Il desiderio di Gianni di aiutare il figlio si scontra con l’incapacità di avere una visione integrata degli aspetti positivi e negativi che caratterizzano Paolo e sé stesso. Gianni infatti si difende dal dolore dell’integrazione di questi aspetti e del proprio senso di colpa ricorrendo a meccanismi di scissione e idealizzazione in cui onnipotentemente e illusoriamente immagina di poter offrire al figlio ritrovato una vita bella come quella di tutti i suoi coetanei adolescenti che hanno storie d’amore, proiettando sul figlio quello che è il proprio desiderio di normalità.  Sembra crearsi una netta separazione nella visione di Gianni tra un passato negativo colmo di sofferenze in cui lui non era presente e un futuro idealizzato in cui lui solo si occuperà di Paolo a Milano così tutto andrà magicamente bene e come per magia vivranno felici e contenti.

Arrivati alla scuola di Kristine però il contatto con la realtà disillude Gianni che guardando gli altri ragazzi che fanno attività sportive deve confrontarsi di nuovo con i limiti e le difficoltà del proprio figlio che è diverso da tutti gli altri. Questo duro contatto con la realtà, fa sì che Gianni decida di ripartire subito, ma lungo il tragitto deve di nuovo affrontare le problematiche legate alla malattia del figlio che non si rende conto delle conseguenze potenzialmente pericolose dei propri comportamenti mentre il padre è alla guida. Questo rinnovato confronto con i limiti cognitivi del figlio e con le proprie difficoltà come genitore, getta infine il padre nello sconforto assoluto.

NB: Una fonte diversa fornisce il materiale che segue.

(** * galenxing/utilities: the batch launcher and the demultiplexing runner

    A shallow embedding of [utilities/aegea_launcher.py] and
    [utilities/demux/bcl2fastq.py].

    Conventions of the model.
    - Python [str] values are [string]s (sequences of 8-bit characters);
      file names are taken to be ASCII.  The [bytes] that
      [subprocess.check_output] returns are kept apart from [str] where
      the runner puts them into a command or a log call.
    - Python exceptions are values of [exn]; a computation is a function
      from the world to an outcome ([Ok] or [Raise]) and the next world, so
      what happened before an exception was raised stays observable.
    - Everything outside the two scripts (the shell, S3, the dynamic import
      of the target script, the order in which a directory is listed) is an
      oracle field of the environment record; nothing is assumed about it
      unless a theorem says so. *)

From Stdlib Require Import ZArith Ascii String DecimalString DecimalZ
  DecimalPos.
From stdpp Require Import base list strings gmap fin_maps.

Local Open Scope string_scope.
Local Open Scope list_scope.

(** ** Python exceptions and outcomes *)

Inductive exn : Type :=
| ValueError (msg : string)
| RuntimeError (msg : string)
| ArgumentTypeError (msg : string)
| CalledProcessError (cmd : string)
| SystemExit (msg : string)
| FileExistsError (path : string)
| FileNotFoundError (path : string)
| NotADirectoryError (path : string)
| IsADirectoryError (path : string)
| ClientError (msg : string)
| TypeError (msg : string)
| OtherError (what : string).

Inductive outcome (A : Type) : Type :=
| Ok (a : A)
| Raise (e : exn).
Arguments Ok {A} a.
Arguments Raise {A} e.

(** ** String helpers: the [str] methods and [os.path] functions used *)

Module PyStr.

Definition slash : ascii := "/"%char.
Definition newline : ascii := "010"%char.
Definition dquote : ascii := "034"%char.

(** [s] between double quotes *)
Definition quoted (s : string) : string :=
  String dquote (s +:+ String dquote EmptyString).

Definition ascii_eqb (a b : ascii) : bool := Ascii.eqb a b.

(** [sep.join(l)] *)
Fixpoint join (sep : string) (l : list string) : string :=
  match l with
  | [] => EmptyString
  | [x] => x
  | x :: rest => x +:+ sep +:+ join sep rest
  end.

(** [s.startswith(p)] *)
Fixpoint startswith (p s : string) : bool :=
  match p with
  | EmptyString => true
  | String a p' =>
      match s with
      | EmptyString => false
      | String b s' => ascii_eqb a b && startswith p' s'
      end
  end.

Definition rev_string (s : string) : string :=
  string_of_list_ascii (List.rev (list_ascii_of_string s)).

(** [s.endswith(p)] *)
Definition endswith (p s : string) : bool :=
  startswith (rev_string p) (rev_string s).

(** [p in s] *)
Fixpoint contains (p s : string) : bool :=
  startswith p s ||
  match s with
  | EmptyString => false
  | String _ s' => contains p s'
  end.

(** Does the character [c] occur in [s]? *)
Fixpoint has_char (c : ascii) (s : string) : bool :=
  match s with
  | EmptyString => false
  | String a s' => ascii_eqb a c || has_char c s'
  end.

(** [s[s.rfind(c)+1:]]: what follows the last [c] (all of [s] when
    there is none). *)
Fixpoint after_last (c : ascii) (s : string) : string :=
  match s with
  | EmptyString => EmptyString
  | String a s' =>
      if has_char c s' then after_last c s'
      else if ascii_eqb a c then s' else s
  end.

(** [s[:s.rfind(c)+1]]: up to and including the last [c]. *)
Fixpoint upto_last (c : ascii) (s : string) : string :=
  match s with
  | EmptyString => EmptyString
  | String a s' =>
      if has_char c s' then String a (upto_last c s')
      else if ascii_eqb a c then String a EmptyString else EmptyString
  end.

Fixpoint all_char (c : ascii) (s : string) : bool :=
  match s with
  | EmptyString => true
  | String a s' => ascii_eqb a c && all_char c s'
  end.

Fixpoint lstrip_char (c : ascii) (s : string) : string :=
  match s with
  | EmptyString => EmptyString
  | String a s' => if ascii_eqb a c then lstrip_char c s' else s
  end.

(** [s.rstrip(c)] *)
Definition rstrip_char (c : ascii) (s : string) : string :=
  rev_string (lstrip_char c (rev_string s)).

(** Python's white space for [str.split()] and [int()]. *)
Definition is_space (a : ascii) : bool :=
  let n := nat_of_ascii a in
  (n =? 32)%nat || ((9 <=? n)%nat && (n <=? 13)%nat).

Fixpoint lstrip (s : string) : string :=
  match s with
  | EmptyString => EmptyString
  | String a s' => if is_space a then lstrip s' else s
  end.

(** [s.strip()] *)
Definition strip (s : string) : string :=
  rev_string (lstrip (rev_string (lstrip s))).

(** [s.split()]: the maximal runs of characters that are not white
    space.  [cur] is the run being read, reversed. *)
Fixpoint split_aux (cur : list ascii) (s : string) : list string :=
  let flush (k : list string) :=
    match cur with
    | [] => k
    | _ => string_of_list_ascii (List.rev cur) :: k
    end in
  match s with
  | EmptyString => flush []
  | String a s' =>
      if is_space a then flush (split_aux [] s')
      else split_aux (a :: cur) s'
  end.

Definition split (s : string) : list string := split_aux [] s.

(** [str(n)] for an [int] *)
Definition str_of_Z (n : Z) : string := NilZero.string_of_int (Z.to_int n).

End PyStr.

Module OsPath.
Import PyStr.

(** [posixpath.join(a, b)] *)
Definition join (a b : string) : string :=
  if startswith "/" b then b
  else if (String.eqb a EmptyString || endswith "/" a)%bool then a +:+ b
  else a +:+ "/" +:+ b.

Definition join3 (a b c : string) : string := join (join a b) c.

(** [posixpath.basename(p)] *)
Definition basename (p : string) : string := after_last slash p.

(** [posixpath.split(p)]: the head loses its trailing slashes unless it
    consists of slashes only. *)
Definition split (p : string) : string * string :=
  let head := upto_last slash p in
  let tail := after_last slash p in
  let head' :=
    if (negb (String.eqb head EmptyString) && negb (all_char slash head))%bool
    then rstrip_char slash head else head in
  (head', tail).

(** [posixpath.dirname(p)] *)
Definition dirname (p : string) : string := fst (split p).

(** [posixpath.splitext(p)[0]] for a [p] without a slash: the part
    before the last dot, unless only dots come before it. *)
Definition splitext_root (p : string) : string :=
  let dot := "."%char in
  if has_char dot p then
    let before := String.substring 0 (String.length (upto_last dot p) - 1) p in
    if all_char dot before then p else before
  else p.

End OsPath.

(** [int(s)] on a [str]: optional surrounding white space, an optional sign
    and decimal digits, where single underscores may separate digits. *)
Module PyInt.
Import PyStr.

La scena finale ambientata in una landa desolata sembra rappresentare lo stato di desolazione in cui si trova Gianni, seduto a terra, abbattuto e demoralizzato di fronte al rinnovato e ora realistico contatto con la realtà della malattia di Paolo, ma sembra esserci una piccola speranza all’orizzonte, rappresentata da una casetta lontana e dalle parole di Paolo che cerca di consolare e sostenere il papà. Il ragazzo sembra rappresentare la speranza e il richiamo alla vitalità indispensabile a un genitore con un figlio disabile per non rimanere abbattuto dallo sconforto, dalla paura per il presente e per il futuro. Emerge l’importanza di mantenere una relazione autentica, viva e aderente alla realtà con il proprio figlio cercando di coltivare una speranza realistica in una situazione caratterizzata da molteplici limiti: sembra che, con l’aiuto di Paolo, Gianni ci potrà riuscire.